Rest Pause Method, How It’s Done In this example we are going to use the bench press. Put your eight or nine bench RM on the bar. Now this is where the fun begins. You’re going to get 12 reps with your nine rep max. To do this you’re going to do multiple sets of three or four reps. Start by doing three reps. Rack the weight and take a 15 second break. Unrack the weight in another three reps, rack again and rest. Repeat 2 more times for a total of 12 reps to make one set.
Partial Reps
This may be my least favorite method of extended sets. When you get tired, your range of motion will decrease. Think of squats, when it is easy and light people squat to the floor, then when they get tired and things get heavy they start to quarter squat. One popular exercise that uses this method is the board press. This will blow up your triceps. After you reach your reps add another board to the stack to shorten your range of motion. You can start doing regular bench, then add one board, then go to two boards, finally ending with 3 boards. All it takes is one set and your triceps are done for. Try two if you are brave.
Negatives
Be sure you have a workout partner or at least a spotter to use this method. With this technique you’re going to lift normally, until you reach fatigue. Once you hit that point your partner will help you lift the weight, then you finish the rep slow and controlled. Continue this approach until you can’t lower the weight under control. Because we are stronger lowering weight this method is possible.
Tri sets
This method requires you to do three different exercises in a row. You can think of this method as a superset on steroids. Keep the weight the same, but change your exercises throughout the set. Start with the hardest exercise. Hit your numbers and change exercises, moving to the next exercise in difficulty. After that set finish up with the easiest of the 3 exercises. Take this leg routine for example. Even though it is not a true tri-set like I have laid out, it is close enough that you will be able to get the idea.

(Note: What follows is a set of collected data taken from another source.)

(** X18: the clean-up timer of a build purges whatever buffer its
    application has when it fires.  When the same application is deployed
    again at [T'], after its first build (started at [T]) has completed and
    less than the retention time after [T], the second build runs to its
    last line, and the next timer to fire is the clean-up of the first
    build: it deletes the buffer of the second build at the first build's
    completion time plus the retention time, that is [T' - T] sooner than
    the second build's own clean-up, which stays armed. *)
Theorem second_build_is_purged_by_the_first
  (h : LogHub.Hub) (T : Z) (n : nat) (J : list Tracker.entry)
  (appId name1 name2 : string) (T' : Z) :
  (Tracker.tick_time T 5 <= T')%Z -> (T' < T + Tracker.retention)%Z ->
  let r1 := Tracker.advance 6
              (Tracker.start_session appId name1
                 {| Tracker.hub := h; Tracker.clock := T; Tracker.timers := [];
                    Tracker.next_timer := n; Tracker.journal := J |}) in
  let r2 := Tracker.advance 6
              (Tracker.start_session appId name2 (Tracker.at_time T' r1)) in
  let r3 := Tracker.advance 1 r2 in
  LogHub.buildLogs (Tracker.hub r2) !! appId =
    Some (Tracker.starting_line :: Tracker.messages name2) /\
  Tracker.clock r2 = Tracker.tick_time T' 5 /\
  LogHub.buildLogs (Tracker.hub r3) !! appId = None /\
  Tracker.clock r3 = (Tracker.tick_time T 5 + Tracker.retention)%Z /\
  Tracker.timers r3 =
    [{| Tracker.timer_id := S (S (S n));
        Tracker.due := (Tracker.tick_time T' 5 + Tracker.retention)%Z;
        Tracker.period := None;
        Tracker.callback_of := Tracker.Cleanup appId |}].
Proof.
  intros Hafter Hbefore r1 r2 r3.
  pose proof (advance_session_complete h T n J appId (Tracker.messages name1)) as Hr1.
  change (length (Tracker.messages name1)) with 5 in Hr1.
  change (5 + 1) with 6 in Hr1.
  subst r3 r2 r1. rewrite start_session_after, Hr1. clear Hr1.
  set (h5 := Tracker.hub (Tracker.session_after h T n J appId (Tracker.messages name1) 5)).
  set (J5 := Tracker.journal
               (Tracker.session_after h T n J appId (Tracker.messages name1) 5)).
  set (c := {| Tracker.timer_id := S n;
               Tracker.due := (Tracker.tick_time T 5 + Tracker.retention)%Z;
               Tracker.period := None; Tracker.callback_of := Tracker.Cleanup appId |}).
  set (msgs := Tracker.messages name2).
  match goal with
  | |- context [Tracker.start_session appId name2 ?r] =>
      set (s2 := Tracker.start_session appId name2 r)
  end.
  assert (Hdue0 : (T' + Tracker.tick_period = Tracker.tick_time T' 0)%Z)
    by (unfold Tracker.tick_time, Tracker.tick_period; lia).
  assert (Ht : Tracker.timers s2 =
               [c; {| Tracker.timer_id := S (S n); Tracker.due := Tracker.tick_time T' 0;
                      Tracker.period := Some Tracker.tick_period;
                      Tracker.callback_of := Tracker.Tick appId msgs 0 |}]).
  { subst s2. unfold Tracker.start_session, Tracker.simulateBuildLogs,
      Tracker.setInterval, Tracker.arm, Tracker.at_time.
    cbn [Tracker.timers Tracker.clock Tracker.next_timer]. rewrite Hdue0. reflexivity. }
  assert (Hid : Tracker.timer_id c <> S (S n)) by (simpl; lia).
  assert (Hlast : (Tracker.tick_time T' 5 < Tracker.due c)%Z).
  { simpl. revert Hbefore. unfold Tracker.tick_time, Tracker.tick_period. lia. }
  destruct (advance_ticking_behind 5 s2 c (S (S n)) appId msgs 0 T' Ht Hid)
    as (E1 & E2 & E3 & E4 & E5).
  { simpl Nat.add. lia. }
  { subst s2. simpl. unfold Tracker.tick_time, Tracker.tick_period. lia. }
  { reflexivity. }
  simpl Nat.add in E2, E3.
  pose proof (run_next_last_tick_behind (Tracker.advance 5 s2) c (S (S n))
                (Tracker.tick_time T' 5) Tracker.tick_period appId msgs 5
                E2 Hid Hlast E3 eq_refl) as H6.
  replace (Tracker.advance 6 s2) with (Tracker.advance 1 (Tracker.advance 5 s2))
    by (rewrite <- advance_add; reflexivity).
  assert (Hnext : Tracker.next_timer s2 = S (S (S n))) by reflexivity.
  rewrite E4, Hnext in H6.
  rewrite (advance_one _ _ H6).
  match type of H6 with
  | _ = Some ?r =>
      pose proof (run_next_cleanup_first r (S n)
                    (Tracker.tick_time T 5 + Tracker.retention)%Z appId
                    {| Tracker.timer_id := S (S (S n));
                       Tracker.due := (Tracker.tick_time T' 5 + Tracker.retention)%Z;
                       Tracker.period := None;
                       Tracker.callback_of := Tracker.Cleanup appId |}
                    eq_refl) as H7
  end.
  rewrite (advance_one _ _ (H7 ltac:(simpl; lia)
             ltac:(simpl; revert Hafter;
                   unfold Tracker.tick_time, Tracker.tick_period; lia)
             ltac:(simpl; revert Hbefore;
                   unfold Tracker.tick_time, Tracker.tick_period; lia))).
  - cbn [Tracker.hub Tracker.clock Tracker.timers].
    split_and!; try reflexivity.
    + rewrite E1.
      assert (Hs2 : LogHub.buildLogs (Tracker.hub s2) !! appId
                    = Some [Tracker.starting_line]).
      { subst s2. simpl. apply lookup_insert_eq. }
      rewrite (run_publishes_buffer _ appId _ [Tracker.starting_line] _ Hs2).
      reflexivity.
    + simpl. apply lookup_delete_eq.
Qed.

(** The theorem for a static site deployed at time 0 and again, under the
    same identifier, twenty seconds later. *)
Lemma second_build_is_purged_by_the_first_app :
  (Tracker.tick_time 0 5 <= 20000)%Z /\ (20000 < 0 + Tracker.retention)%Z /\
  let r2 := Tracker.advance 6
              (Tracker.start_session "app" "Static Site"
                 (Tracker.at_time 20000
                    (Tracker.advance 6 Samples.static_site_session))) in
  let r3 := Tracker.advance 1 r2 in
  LogHub.buildLogs (Tracker.hub r2) !! "app" =
    Some (Tracker.starting_line :: Tracker.messages "Static Site") /\
  Tracker.clock r2 = Tracker.tick_time 20000 5 /\
  LogHub.buildLogs (Tracker.hub r3) !! "app" = None /\
  Tracker.clock r3 = (Tracker.tick_time 0 5 + Tracker.retention)%Z /\
  Tracker.timers r3 =
    [{| Tracker.timer_id := 3;
        Tracker.due := (Tracker.tick_time 20000 5 + Tracker.retention)%Z;
        Tracker.period := None;
        Tracker.callback_of := Tracker.Cleanup "app" |}].
Proof.
  assert (Hafter : (Tracker.tick_time 0 5 <= 20000)%Z)
    by (unfold Tracker.tick_time, Tracker.tick_period; lia).
  assert (Hbefore : (20000 < 0 + Tracker.retention)%Z)
    by (unfold Tracker.retention; lia).
  split; [exact Hafter|]. split; [exact Hbefore|].
  exact (second_build_is_purged_by_the_first LogHub.empty_hub 0 0 [] "app"
           "Static Site" "Static Site" 20000 Hafter Hbefore).
Defined.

First exercise - front squats. Push yourself here. Follow with back squats, don’t change the weight, just rack it and move the bar to your back. Hit your numbers here, drop the weight and burn out with sissy squats. Even though the sissy squats are the easiest exercise of the three they are too difficult to do with weight, so this is a bodyweight exercise. For a true tri set the weight would remain the same. Take a look at this true tri set using biceps. The three exercises you will use in order of difficulty. reverse curls regular curls, palms up hammer curls Because each one of these exercises gets easier you will not need to change weight. What is to be gained by using extended sets in your workout There are a couple of reasons extended sets work so well building muscle, they… recruit more muscle fibers time under tension
All good things do have a negative side. It is easy to over do it. This technique is hard to recover from. This isn’t something you would do all the time. When you do extended sets, be sure to limit the total number of sets and how often you do them. One or two sets per muscle group is plenty. To prevent burnout be sure to eat well and get lots of rest. Eating healthy tends to be boring nevertheless there are great balanced strength training meal options. It is advisable to follow a tough training session like this with plenty of fast digesting carbs in addition to healthy proteins. And consume a healthy bodybuilding meal.
We certainly have covered a handful of different variants of extended sets. Do not forget to include a few of these in your muscle building program for some variance and / or times when you desire a good pump.